The most common ILD is idiopathic pulmonary fibrosis (IPF), a fatal chronic progressive fibrotic lung disease. IPF, a rare disease with an incidence ranging from 3 to 9 per 100,000 persons per year, affects elder individuals with a mean age of 65 years and is more commonly seen in males. Historically the average survival time of IPF from the time of diagnosis was 2-3 years but is now reaching 3-5 years, likely due to earlier diagnosis and use of antifibrotic treatment that slows progression. Early and accurate diagnosis of IPF and differentiation from other types of ILD is critical not only for its dismal prognosis but also in providing the patients with the opportunity to receive antifibrotic treatment and be assessed for lung transplantation. Moreover, immunosuppressive medications used for other types of ILD have been reported to be harmful for IPF patients.
The Radiologists play a critical role in the diagnosis and management of IPF by determining the pattern on high resolution computed tomography (HRCT). A usual interstitial pneumonia (UIP) pattern on HRCT is essentially diagnostic in the appropriate clinical context after excluding other known causes of ILD. Recently updated guidelines for the diagnosis of IPF defined four diagnostic categories based on CT (9, 10): typical UIP pattern, probable UIP pattern, indeterminate for UIP and CT features most consistent with non-IPF diagnosis. A typical or probable UIP pattern in the appropriate clinical context are sufficient for diagnosis of IPF. Both CT patterns are characterized by subpleural, basal predominant reticular pattern with traction bronchiectasis and bronchiolectasis and absence of features to suggest an alternative diagnosis. The only difference is the presence of subpleural honeycombing in the typical UIP CT pattern. The indeterminate for UIP pattern is also subpleural and basal predominant, however characterized by subtle reticulation, mild ground glass opacity (GGO) or distortion and may have features or distribution that do not suggest any specific etiology. Although surgical lung biopsy may be needed to establish the diagnosis if the patient can tolerate it, a confident diagnosis of IPF can still be made in a multidisciplinary discussion (MDD) meeting in the appropriate clinical context. Finally, the “inconsistent with IPF” pattern is characterized by CT features that are suggestive of an alternative diagnosis including, extensive mosaic attenuation pattern, cysts, predominant GGO, profuse microndules, peribronchovascular, perilymphatic distribution or upper/mid lung predominance, subpleural sparing, pleural plaques, extensive lymphadenopathy or dilated esophagus.
Diagnosis of IPF cannot be based solely on imaging. Integration of detailed history, clinical findings and serological testing is essential. Incorporation of clinical probability of IPF which is increased in patients above 60 years, current or former smokers and absence of history of known causes of ILD is also critical. Known causes of ILD that need to be excluded are grouped into systemic and exposure related disorders including connective tissue diseases, sarcoidosis, immune system abnormalities, hypersensitivity pneumonitis, occupational diseases, drug-induced lung diseases and familial fibrosis.
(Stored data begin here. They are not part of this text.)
(** ** Properties *)

(** C23: a graph of bidirectional nodes implements a multigraph with labelled
    edges. On a consistent graph (the two halves of every edge are there, the nodes are
    those it owns), adding nodes and edges, removing edges and clearing the edges of a
    node are defined, fail no assertion, keep the graph consistent and change the edges
    as they say; the neighbors reported are those of the edges, and [verify] accepts.
    Removing a neighbor, by an iterator that has no label, keeps the graph consistent,
    and removes one edge, exactly when the first half of an edge between the two nodes
    that the other node has is of the same label. Removing a node that has no edges
    changes no edge; removing one that has an edge with another node leaves a graph that
    is not consistent. *)
Theorem graph_refines_multigraph {NodeData EdgeLabel} `{EqDecision EdgeLabel}
    (g : GenericGraph NodeData EdgeLabel) :
  wf g →
  (∀ d, let '(N, g') := addNode d g in
     N ∉ Nodes g ∧ wf g' ∧ Nodes g' = Nodes g ++ [N] ∧ ∀ x y m, edgesOf g' x y m = edgesOf g x y m) ∧
  (∀ a b l, a ∈ Nodes g → b ∈ Nodes g →
     (∃ g', addSuccessor a b l g = Ok g' ∧ wf g' ∧ sameNodes g g' ∧ addsEdge a b l g g') ∧
     (∃ g', addPredecessor b a l g = Ok g' ∧ wf g' ∧ sameNodes g g' ∧ addsEdge a b l g g')) ∧
  (∀ a b l i, succs g a !! i = Some (b, l) →
     ∃ g', removeSuccessorEdge a i g = Ok g' ∧ wf g' ∧ sameNodes g g' ∧ removesEdge a b l g g') ∧
  (∀ a b l i, preds g b !! i = Some (a, l) →
     ∃ g', removePredecessorEdge b i g = Ok g' ∧ wf g' ∧ sameNodes g g' ∧ removesEdge a b l g g') ∧
  (∀ a, a ∈ Nodes g →
     (∃ g', clearSuccessors a g = Ok g' ∧ wf g' ∧ clearsFrom a g g') ∧
     (∃ g', clearPredecessors a g = Ok g' ∧ wf g' ∧ clearsInto a g g')) ∧
  (∀ N i, Nodes g !! i = Some N → (∀ x m, edgesOf g x N m = 0 ∧ edgesOf g N x m = 0) →
     ∃ g', removeNode i g = Ok g' ∧ wf g' ∧ Nodes g' = delete i (Nodes g) ∧
       ∀ x y m, edgesOf g' x y m = edgesOf g x y m) ∧
  (∀ N i x m, Nodes g !! i = Some N → x ≠ N → 0 < edgesOf g x N m ∨ 0 < edgesOf g N x m →
     ∃ g', removeNode i g = Ok g' ∧ ¬ wf g') ∧
  (∀ a b l i, succs g a !! i = Some (b, l) →
     ∃ j l' g', list_find (λ e, e.1 = a) (preds g b) = Some (j, (a, l')) ∧ removeSuccessor a i g = Ok g' ∧
       sameNodes g g' ∧ (l' = l → removesEdge a b l g g') ∧ (wf g' ↔ l' = l)) ∧
  (∀ a b l i, preds g b !! i = Some (a, l) →
     ∃ j l' g', list_find (λ e, e.1 = b) (succs g a) = Some (j, (b, l')) ∧ removePredecessor b i g = Ok g' ∧
       sameNodes g g' ∧ (l' = l → removesEdge a b l g g') ∧ (wf g' ↔ l' = l)) ∧
  (∀ a b, a ∈ Nodes g → b ∈ Nodes g →
     (hasSuccessor g a b = Ok true ↔ ∃ l, 0 < edgesOf g a b l) ∧
     (hasPredecessor g b a = Ok true ↔ ∃ l, 0 < edgesOf g a b l)) ∧
  verify g = Ok true.
Proof.
  intros Hwf. pose proof Hwf as [Hm Ho].
  assert (∀ g', sameNodes g g' → mirrored g' → wf g') as Hwf' by (intros g' Hs Hg'; by eapply sameNodes_wf).
  split; [|split; [|split; [|split; [|split; [|split; [|split; [|split; [|split; [|split]]]]]]]]].
  - intros d. simpl. pose proof (newNode_fresh g) as Hf.
    destruct (fresh_wf g (newNode g) d (Nodes g) [] Hwf Hf) as [? ?]; [by rewrite app_nil_r|].
    split; [|done]. destruct Ho as [_ Ho]. rewrite Ho, Hf. by intros [? ?].
  - intros a b l Ha%(wf_is_Some g a Hwf) Hb%(wf_is_Some g b Hwf). split.
    + destruct (addSuccessor_spec g a b l Hm Ha Hb) as (g' & ? & ? & [? ?]). exists g'. split; [done|]. split; [by apply Hwf'|done].
    + destruct (addPredecessor_spec g a b l Hm Ha Hb) as (g' & ? & ? & [? ?]). exists g'. split; [done|]. split; [by apply Hwf'|done].
  - intros a b l i Hi. destruct (removeSuccessorEdge_spec g a b l i Hm Hi) as (g' & ? & ? & [? ?] & _). exists g'. split; [done|]. split; [by apply Hwf'|done].
  - intros a b l i Hi. destruct (removePredecessorEdge_spec g a b l i Hm Hi) as (g' & ? & ? & [? ?] & _). exists g'. split; [done|]. split; [by apply Hwf'|done].
  - intros a Ha%(wf_is_Some g a Hwf). split.
    + destruct (clearSuccessors_spec g a Hm Ha) as (g' & ? & Hs & Hm' & He). exists g'. split; [done|]. split; [by apply Hwf'|done].
    + destruct (clearPredecessors_spec g a Hm Ha) as (g' & ? & Hs & Hm' & He). exists g'. split; [done|]. split; [by apply Hwf'|done].
  - intros N i Hi H0. destruct (removeNode_spec g i N Hwf Hi H0) as (g' & ? & ? & ? & _ & ?). by exists g'.
  - intros N i x m. by apply removeNode_dangling.
  - intros a b l i. by apply removeSuccessor_spec.
  - intros a b l i. by apply removePredecessor_spec.
  - intros a b Ha%(wf_is_Some g a Hwf) Hb%(wf_is_Some g b Hwf).
    destruct (neighbors_spec g a b Ha) as [-> _], (neighbors_spec g b a Hb) as [_ ->].
    pose proof (elem_succs g a b). pose proof (elem_preds g a b Hm). split; case_bool_decide; naive_solver.
  - by apply wf_verify.
Qed.

(** Two nodes and two edges between them. *)
Definition twoNodes : GenericGraph unit bool :=
  mkGraph [1; 2]%positive
    {[1%positive := mkNode tt [(2%positive, true); (2%positive, false)] [];
      2%positive := mkNode tt [] [(1%positive, true); (1%positive, false)]]} (Some 1%positive).

Lemma twoNodes_wf : wf twoNodes.
Proof. apply consistent_wf. vm_compute. reflexivity. Qed.

Lemma graph_refines_multigraph_witness :
  ∃ g', clearPredecessors 2%positive twoNodes = Ok g' ∧ wf g' ∧ clearsInto 2%positive twoNodes g'.
Proof.
  destruct (graph_refines_multigraph twoNodes twoNodes_wf) as (_ & _ & _ & _ & Hc & _).
  assert (2%positive ∈ Nodes twoNodes) as Hin by (unfold twoNodes; simpl; apply elem_of_cons; right; apply elem_of_cons; by left).
  exact (proj2 (Hc 2%positive Hin)).
Defined.

(** [removeSuccessor] on an iterator over neighbors ignores the labels: between
    two nodes joined by two edges with different labels, removing the second
    one erases its half in the source and the half of the first one in the
    target. The remaining halves do not match, and removing what is left of the
    edge fails an assertion. *)
Theorem parallel_edges_mismatched :
  ∃ g', removeSuccessor 1%positive 1 twoNodes = Ok g' ∧
    edgesOf g' 1%positive 2%positive true = 1 ∧ count (1%positive, true) (preds g' 2%positive) = 0 ∧
    ¬ wf g' ∧ removeSuccessorEdge 1%positive 0 g' = Fault AssertionFailed.
Proof.
  eexists. split; [vm_compute; reflexivity|]. split; [done|]. split; [done|]. split; [|done].
  intros [Hm _]. specialize (Hm 1%positive 2%positive true). vm_compute in Hm. done.
Qed.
A surgical lung biopsy can be considered in the last 2 categories (indeterminate for UIP and inconsistent with IPF) and any CT pattern with indeterminate clinical context for IPF should be decided in an MDD. MDD including a radiologist, pulmonologist and when necessary, a pathologist is the gold standard and has shown to increase the diagnostic confidence and change the histological diagnosis. An MDD is necessary in the above scenarios and post biopsy to integrate the clinical, imaging, and histologic findings, to revisit a former MDD diagnosis in patients with discordant longitudinal course, and to establish a working diagnosis in case of lack of biopsy.
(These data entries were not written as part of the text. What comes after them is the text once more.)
(* ===== verification/GraphAlgorithms.v ===== *)
(** * Algorithms on graphs

    The generic algorithms of include/revng/Support/GraphAlgorithms.h, which work on what
    has LLVM's GraphTraits: a graph is the map of the successors of its nodes, another one
    is that of their predecessors, and the nodes are a list when their order matters. *)

From S2P Require Import Prelude Reachability DepthFirst.
From stdpp Require Import gmap list relations sorting.

(** ** Definitions *)

(** What LLVM's intersection of two sets promises, in an order that is its own. *)
Class LLVMSetIntersection (A : Type) `{Countable A} := {
  set_intersection : list A → list A → list A;
  si_elem l k a : a ∈ set_intersection l k ↔ a ∈ l ∧ a ∈ k;
}.

#[global] Instance filterIntersection {A} `{Countable A} : LLVMSetIntersection A.
Proof.
  refine {| set_intersection l k := filter (λ a, a ∈ k) l |}. intros l k a. rewrite list_elem_of_filter. tauto.
Defined.

(** The insertion in a vector that is a set. *)
Definition insertNew {A} `{EqDecision A} (a : A) (l : list A) : list A := if decide (a ∈ l) then l else l ++ [a].

(* include/revng/Support/GraphAlgorithms.h:140-143 FilterSet *)
Inductive FilterSet : Set := WhiteList | BlackList.

Section algorithms.
  Context {A : Type} `{Countable A} `{!LLVMGraphWalks A, !LLVMDepthFirst A, !LLVMSetIntersection A}.
  Implicit Types (g gi : gmap A (list A)) (a b n : A).

(** *** Entry points *)

(* include/revng/Support/GraphAlgorithms.h:37-49 entryPoints *)
Definition visitWithoutPredecessors g gi (s : list A * gset A) n : list A * gset A :=
  let (Result, Visited) := s in
  match succs gi n with
  | [] => (Result ++ [n], Visited ∪ list_to_set (post_order_ext g n Visited))
  | _ => s
  end.

(* include/revng/Support/GraphAlgorithms.h:54-106 entryPoints *)
Definition visitFirstSCC g gi (s : list A * gset A) n : list A * gset A :=
  let (Result, Visited) := s in
  if decide (n ∈ Visited) then s else
  match scc_iterator g n with
  | ((SCCEntryNode :: _) as TheSCC) :: _ =>
    if decide (SCCEntryNode ∈ Visited) then s else
    let HasPredecessorOutsideSCC := existsb (λ m, existsb (λ p, bool_decide (p ∉ TheSCC)) (succs gi m)) TheSCC in
    (if HasPredecessorOutsideSCC then Result else Result ++ [SCCEntryNode], Visited ∪ list_to_set TheSCC)
  | _ => s
  end.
In conclusion, the Radiologist plays a crucial role in the ILD team by determining a prompt diagnosis of UIP and suggesting IPF, recommending an alternative diagnosis of ILD, monitoring the progression of ILD especially in a patient with a working diagnosis of IPF, assessing response to treatment and diagnosing an acute process or complication, such as acute exacerbation, infection, drug toxicity or lung cancer.